In molti sostengono che la difesa dell’ambasciatrice americana e del presidente Trump verso Israele sia dovuta più ai rapporti con Israele che ad una oggettiva volontà di giustizia ed equità: da sempre gli Usa sono alleati di Israele. “È difficile accettare che questo Consiglio non abbia mai considerato una risoluzione sul Venezuela, adottando invece cinque risoluzioni faziose, a marzo, contro un singolo Paese, Israele. È essenziale che questo Consiglio affronti il suo cronico pregiudizio contro Israele per avere credibilità”, ha detto la Haley nella sua relazione.
“Essere un membro di questo Consiglio è un privilegio e a nessun Paese che viola i diritti umani dovrebbe essere consentito di avere un posto a questo tavolo”. Forse è proprio questa osservazione che dimostra come l’annuncio degli Usa non è dovuta solo ad una sincera volontà di rispetto delle norme e dei diritti umani: la Haley non ha spiegato come mai come mai nessuno negli Usa ha avuto niente da obiettare circa la nomina dell’ambasciatore dell’Arabia Saudita. E così per altri paesi, anche questi membri del Consiglio, nei confronti dei quali, stranamente, gli Usa non hanno avuto niente da ridire: eppure si tratta di paesi dove i diritti umani sono un serio problema come il Brasile, il Pakistan, il Sud Africa e l’Ecuador.
Non è un caso se la Haley ha chiesto che al Consiglio di votare una risoluzione per le violazioni di diritti umani contro il Venezuela e il governo di Nicolas Maduro che secondo gli Usa dovrebbe lasciare il Consiglio per i diritti umani dell’Onu, dopo la repressione delle manifestazioni dei mesi scorsi che hanno causato la morte di 65 persone. Ma anche verso l’Iran: la Haley, nel suo primo discorso davanti al Consiglio, a Ginevra, aveva detto che non è stato fatto abbastanza per criticare l’Iran, “un Paese con una storia orrenda sui diritti umani”.
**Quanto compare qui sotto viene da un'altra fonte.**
Lemma leaf_ext k q va : (k ≤ 3)%nat → lab !! q = Some (S k, vpre (S k) va) → leaf_table k m' q va = leaf_table k m q va.
Proof using All.
  revert q. induction k as [|k IH]; intros q Hk Hq; [done|]. cbn [leaf_table].
  destruct (pt_page _ _ _ Hok _ _ _ Hq) as [[Hqq _] _]. pose proof (PMLX_range (lshift (S (S k))) va) as Hx.
  rewrite entry_eq by done. rewrite (tab_rd64 q _ _ _ Hq Hx). case_match eqn:Hpr; [|done].
  apply IH; [lia|]. rewrite <- vpre_step by lia. by apply (pt_down _ _ _ Hok).
Qed.

Lemma lookup_ext va : lookup_page m' pml4 va = lookup_page m pml4 va.
Proof using All.
  pose proof (pt_root _ _ _ Hok) as Hr. rewrite <- (vpre_top va) in Hr. unfold lookup_page.
  rewrite (leaf_ext 3 pml4 va) by (done || lia). destruct (leaf_table 3 m pml4 va) as [p|] eqn:El; [|done].
  pose proof (leaf_lab m pml4 lab 3 pml4 va p Hok ltac:(lia) Hr El) as Hp.
  destruct (pt_page _ _ _ Hok _ _ _ Hp) as [[Hpp _] _]. rewrite entry_eq by done.
  by rewrite (tab_rd64 p _ _ _ Hp (PMLX_range _ _)).
Qed.
End same_tables.
Definition kernel_half T (m : mem) (d : Z) : Prop :=
  ∀ n, 0 ≤ n < UPAGES → lookup_page m d (P2V (PGSIZE * n)) = kpage T n.

Lemma P2V_mul n : 0 ≤ n < UPAGES → P2V (PGSIZE * n) = KERNBASE + PGSIZE * n ∧ vpage (P2V (PGSIZE * n)) = UPAGES + n.
Proof.
  intros Hn. unfold UPAGES, PGSIZE in *. assert (E : P2V (4096 * n) = KERNBASE + 4096 * n) by (unfold P2V; rewrite u64_small; unfold KERNBASE; lia).
  split; [done|]. rewrite E. unfold vpage, KERNBASE, PGSIZE. replace (0xffff800000000000 + 4096 * n) with (2 ^ 47 + 4096 * n + 65535 * 2 ^ 48) by lia.
  rewrite Z_mod_plus_full, Z.mod_small by lia. replace (2 ^ 47 + 4096 * n) with ((2 ^ 35 + n) * 4096) by lia. by rewrite Z.div_mul by lia.
Qed.

Lemma made_lab W s s' lab lab' l l' (L : list (nat * Z)) m d :
  made W s s' lab lab' l l' → pt_ok m d lab' → (∀ q lb, lab !! q = Some lb → lb ∈ L) → (∀ x, W x → path x ⊆ L) →
  ∀ q lb, lab' !! q = Some lb → lb ∈ L.
Proof.
  intros M Hpt HL HW q [k y] Hq. destruct (md_new M q k y Hq) as [?|(x & Hx & ->)]; [by eapply HL|]. apply (HW x Hx).
  destruct (pt_page _ _ _ Hpt _ _ _ Hq) as [_ Hk]. apply list_elem_of_fmap. exists k. split; [done|]. set_unfold. lia.
Qed.

(** The pages [mappages] visits for a range. *)
Lemma krange_pages e : krange_ok e →
  let f := km_phys_start e / PGSIZE in let va := P2V (km_phys_start e) in let size := km_phys_end e - km_phys_start e in
  km_phys_start e = PGSIZE * f ∧ 0 ≤ f < pgs (km_phys_end e) ∧ pgs (km_phys_end e) ≤ UPAGES ∧ vpage va = UPAGES + f ∧
  0 ≤ va ∧ va + size ≤ 2 ^ 64 ∧ u64 size = size ∧ PGROUNDDOWN va = va ∧
  (PGROUNDDOWN (va + size - 1) - PGROUNDDOWN va) / PGSIZE + 1 = pgs (km_phys_end e) - f.
Proof.
  intros [[Hr Ht] Ha _] f va size. assert (HP : PGSIZE = 4096) by done. assert (HU : UPAGES = 2 ^ 35) by done.
  assert (Ef : km_phys_start e = PGSIZE * f) by (pose proof (Z.div_mod (km_phys_start e) PGSIZE ltac:(lia)); unfold f; lia).
  assert (Hf0 : 0 ≤ f) by (apply Z.div_pos; lia). pose proof (pgs_bound (km_phys_end e) ltac:(lia)) as Hb.
  assert (Hfe : f < pgs (km_phys_end e)) by (apply pgs_lt; lia).
  destruct (P2V_mul f ltac:(lia)) as [EP Ev]. assert (HK : KERNBASE = PGSIZE * (2 ^ 52 - 2 ^ 35)) by done.
  unfold va, size. rewrite Ef, EP.
  assert (E1 : PGROUNDDOWN (KERNBASE + PGSIZE * f) = KERNBASE + PGSIZE * f).
  { rewrite PGROUNDDOWN_eq by lia. rewrite HK, <- Z.mul_add_distr_l, Z.mul_comm, Z.mod_mul by lia. lia. }
  assert (E2 : PGROUNDDOWN (KERNBASE + PGSIZE * f + (km_phys_end e - PGSIZE * f) - 1) = KERNBASE + PGSIZE * (pgs (km_phys_end e) - 1)).
  { rewrite PGROUNDDOWN_eq by lia. unfold pgs. pose proof (Z.div_mod (km_phys_end e + PGSIZE - 1) PGSIZE ltac:(lia)) as E.
    replace (KERNBASE + PGSIZE * f + (km_phys_end e - PGSIZE * f) - 1) with ((km_phys_end e + PGSIZE - 1) + (2 ^ 52 - 2 ^ 35 - 1) * PGSIZE) by lia.
    rewrite Z_mod_plus_full. lia. }
  split_and!; try done; try lia; [by rewrite <- EP|by rewrite u64_small by lia|].
  rewrite E1, E2. replace (KERNBASE + PGSIZE * (pgs (km_phys_end e) - 1) - (KERNBASE + PGSIZE * f)) with ((pgs (km_phys_end e) - 1 - f) * PGSIZE) by lia.
  rewrite Z.div_mul by lia. lia.
Qed.

Lemma map_range i fuel s0 l0 L d s lab l T e :
  built i s0 l0 L d ∅ s lab l → kernel_half T (k_mem s) d → krange_ok e → (∀ n, in_range e n → kpage T n = None) →
  pgs (km_phys_end e) - km_phys_start e / PGSIZE ≤ Z.of_nat fuel → (∀ n, in_range e n → path (UPAGES + n) ⊆ L) →
  ∃ r s' lab' l', mappages d (P2V (km_phys_start e)) (u64 (km_phys_end e - km_phys_start e)) (km_phys_start e) (km_perm e) fuel s = Ret r s' ∧
    built i s0 l0 L d ∅ s' lab' l' ∧ (r = 0 ∧ kernel_half (T ++ [e]) (k_mem s') d ∨ r = -1 ∧ l' = []).
Proof.
  intros [V S0 O0 L0] Hk He Hno Hf HL. destruct (krange_pages e He) as (Ef & Hf0 & Hb & Ev & Hva & Htop & Eu & Ed & En). cbv zeta in *.
  set (f := km_phys_start e / PGSIZE) in *. assert (HP : PGSIZE = 4096) by done. assert (HU : UPAGES = 2 ^ 35) by done.
  pose proof (mappages_run i fuel d s lab l (P2V (km_phys_start e)) (km_phys_end e - km_phys_start e) (km_phys_start e) (km_perm e) (um_vm _ _ _ _ _ _ V)) as H.
  cbv zeta in H. rewrite En, Ed, Ev in H. rewrite Eu. set (n := pgs (km_phys_end e) - f) in *.
  destruct He as [[Hr Ht] Ha Hp]. destruct H as [H _]; try lia.
  destruct H as (r & j & s' & lab' & l' & E & V' & M & _ & Hj & Lk).
  { intros j Hj. rewrite Ef. destruct (P2V_mul f ltac:(lia)) as [-> _].
    replace (KERNBASE + PGSIZE * f + PGSIZE * j) with (KERNBASE + PGSIZE * (f + j)) by lia.
    destruct (P2V_mul (f + j)) as [<- _]; [lia|]. rewrite Hk by lia. apply Hno. unfold in_range. fold f. lia. }
  exists r, s', lab', l'. split; [done|]. split; [split|].
  - eapply (uvm_made _ _ _ s s' lab lab' l l' ∅); [done|done|done| |intros x e0; by rewrite lookup_empty].
    intros x Hx. rewrite Lk, vpage_mul, decide_False by lia. by apply V.
  - eapply vstep_trans; [exact S0|apply M|done|]. intros q Hq. apply O0. by left.
  - intros q. rewrite <- O0. unfold owned. by rewrite (md_tabs M).
  - eapply made_lab; [exact M|apply V'|done|]. intros x Hx. cbv beta in Hx. replace x with (UPAGES + (x - UPAGES)) by lia.
    apply HL. unfold in_range. fold f. lia.
  - destruct Hj as [[-> ->]|(-> & _ & ->)]; [left|by right]. split; [done|]. intros m Hm. rewrite Lk, kpage_app.
    destruct (P2V_mul m Hm) as [_ ->]. rewrite <- (Hk m Hm). cbn [kpage]. case_decide as Hin.
    + assert (Hin' : in_range e m) by (unfold in_range; fold f; lia). rewrite Hk, Hno, decide_True by done. do 3 f_equal. lia.
    + rewrite (decide_False (P := in_range e m)) by (unfold in_range; fold f; lia). by destruct (lookup_page _ _ _).
Qed.

(** What [setupkvm] needs of the table of ranges: whole pages of physical
    memory, each in one range; [L] has room for the labels of the tables on the
    way to them. *)
Record kmap_ok T (fuel : nat) (L : list (nat * Z)) : Prop := mkKo {
  ko_len : (length T < KMAP_MAX_SIZE)%nat ∧ (length T < fuel)%nat ∧ (513 < fuel)%nat;
  ko_ranges : Forall krange_ok T;
  ko_apart : kapart T;
  ko_fuel : Forall (λ e, pgs (km_phys_end e) - km_phys_start e / PGSIZE ≤ Z.of_nat fuel) T;
  ko_root : (4%nat, 0) ∈ L;
  ko_paths e n : e ∈ T → in_range e n → path (UPAGES + n) ⊆ L
}.

(** The free pages are as they were. *)
Definition restored (i : nat) (s : kstate) (l : list Z) (s' : kstate) : Prop := ∃ l', pool i s [] (λ q, q ∈ l) s' l'.

Lemma same_but_vm_kmap s s' T : same_but_vm s s' → kmap_is (k_km s) T → kmap_is (k_km s') T.
Proof. intros (f & m & cs & ->) []. by split. Qed.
È quest’ultima richiesta a rendere forse più chiaro l’intervento della Haley: in un momento in cui è in atto un nuovo focolaio di scontro tra paesi mediorientali (come dimostra l’embargo di pochi giorni fa di Arabia Suadita, Emirati Arabi, Egitto e Barhein), la richiesta degli Usa potrebbe essere un motivo per sostenere tutti propri alleati contro l’Iran.
Ma non basta. Il mandato quinquennale del Consiglio dei diritti umani dell’ONU volge al termine (scadrà nel 2017) e in molti parlano di una “revisione” che dovrebbe consentire a quest’organismo di fare una differenza maggiore sul terreno, reagendo in maniera più rapida ed efficace contro gli abusi cronici e urgenti, secondo quanto affermato dal Presidente del Consiglio dinanzi all’Assemblea Generale.
Cambiamenti all’interno dei quali gli Usa certamente vorrebbero assicurarsi un ruolo di primo piano e, perché no, magari permanente e non temporaneo e senza possibilità di rinnovo immediato come prevedono le regole attuali in vigore. Un buon motivo quindi per alzare la voce e far sentire il proprio peso al Consiglio. “l’America non cerca di lasciare il Consiglio per i diritti umani” dell’Onu, “noi cerchiamo di ristabilire la legittimità del Consiglio” ha ribadito la stessa Haley, a Ginevra. Che, subito dopo aver difeso a spada tratta Israele (e gli interessi americani), ieri è volata a Gerusalemme per incontrare il Primo Ministro israeliano Benjamin Netanyahu.